Wie groß genau der Speicher der Grafikkarte sein soll, gibt Page nicht an. 128 Megabyte seien ok, 256 Megabyte besser. Page rechnet aber damit, dass es Grafikkarten mit noch mehr Speicher geben wird, sobald Windows Vista veröffentlicht wird. Doch selbst Hollywood hat Interesse an schnelleren Rechnern. Da Filme bald in hochauflösender Qualität zu sehen sein werden, will sich die Filmindustrie besser gegen Raubkopien schützten - durch Verschlüsselung.
Filme verschlüsselt
Laut Page müssen in Longhorn mehrere Bedingungen erfüllt sein, um geschütze Filme in bester Qualität sehen zu können. So dürfen nur digitale Treiber zum Einsatz kommen, die Kommunikation zwischen Grafikkarte und digitalem Monitor wird verschlüsselt und darf nicht "abgehört" werden. Werden beispielsweise analoge Treiber mit einem analogen Monitor verwendet, wird automatisch die Qualität der Wiedergabe auf eine niedrigere Auflösung verringert.

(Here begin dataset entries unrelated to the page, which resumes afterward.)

(* ===== verification/CoordinatorInv.v ===== *)
(** * The drain coordinator: invariants

    A small Hoare logic for the programs of [Coordinator] ([spec]), the evidence a
    log holds, and the invariants of drain, stop and recovery records.  The
    environment is arbitrary except for its clock, which is after the zero time. *)

From stdpp Require Import prelude gmap strings list sorting.
From Stdlib Require Import ZArith Lia.
From S2P Require Import Prelude Types Metrics GoText Drain Directory DirectoryFacts DirectoryClient Control Coordinator.

Local Open Scope Z_scope.

(** ** Programs that only call and count *)

(** The fields of the service other than its metrics. *)
Definition stored (s : drainCoordinatorService) :=
  (coConfig s, operations s, stops s, recoveries s, audits s, sequence s).

(** Events other than an order to stop a service. *)
Definition calm (e : event) : Prop := match e with StopCall _ _ _ => False | _ => True end.
Definition quiet (w w' : world) : Prop :=
  stored (svc w') = stored (svc w) ∧ ∃ k, log w' = log w ++ k ∧ Forall calm k.

#[global] Instance quiet_preorder : PreOrder quiet.
Proof.
  split; [intros w; split; [done|]; exists []; by rewrite app_nil_r|].
  intros a b c [H1 (k & Hk & Ck)] [H3 (k' & Hk' & Ck')]. split; [congruence|].
  exists (k ++ k'). split; [by rewrite Hk', Hk, app_assoc|by apply Forall_app].
Qed.

(** [spec P m R]: from a log with [P], [m] changes nothing but metrics, and returns
    something that has [R] with the longer log. *)
Definition spec {X} (P : list event → Prop) (m : Co X) (R : X → list event → Prop) : Prop :=
  ∀ w, P (log w) → quiet w (m w).1 ∧ R (m w).2 (log (m w).1).

Lemma spec_ret {X} (P : list event → Prop) (x : X) R : (∀ l, P l → R x l) → spec P (mret x) R.
Proof. intros H w Hw. split; [done|by apply H]. Qed.

Lemma spec_bind {X Y} P (m : Co X) (k : X → Co Y) R R' :
  spec P m R → (∀ x, spec (R x) (k x) R') → spec P (m ≫= k) R'.
Proof.
  intros Hm Hk w Hw. unfold mbind, co_bind. destruct (Hm w Hw) as [H1 H2].
  destruct (m w) as [w1 x]. simpl in *. destruct (Hk x w1 H2) as [H3 H4]. split; [by etrans|done].
Qed.

Lemma spec_mono {X} (P P' : list event → Prop) (m : Co X) (R R' : X → list event → Prop) :
  spec P' m R' → (∀ l, P l → P' l) → (∀ x l, R' x l → R x l) → spec P m R.
Proof. intros H HP HR w Hw. destruct (H w (HP _ Hw)). eauto. Qed.

(** Facts about a log that stay true when it grows. *)
Class Grows (F : list event → Prop) := grows : ∀ l l', l `prefix_of` l' → F l → F l'.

Ein weiterer Geschwindigkeitszuwachs von Windows Vista soll durch Dual-Core-Prozessoren erreicht werden. Dafür müssten noch nicht mal die verwendeten Programme umprogrammiert werden, schon allein durch die Verteilung von Hintergrundprozessen auf mehrere Prozessoren sei eine erhebliche Leistungssteigerung möglich, so Page gegenüber dem Magazin. Für Notebooks, die oft nur schwächere Grafikchips beinhalten, soll es ein XP-ähnliches Benutzerinferface geben, das weniger Ansprüche an die Grafikkarte stellt.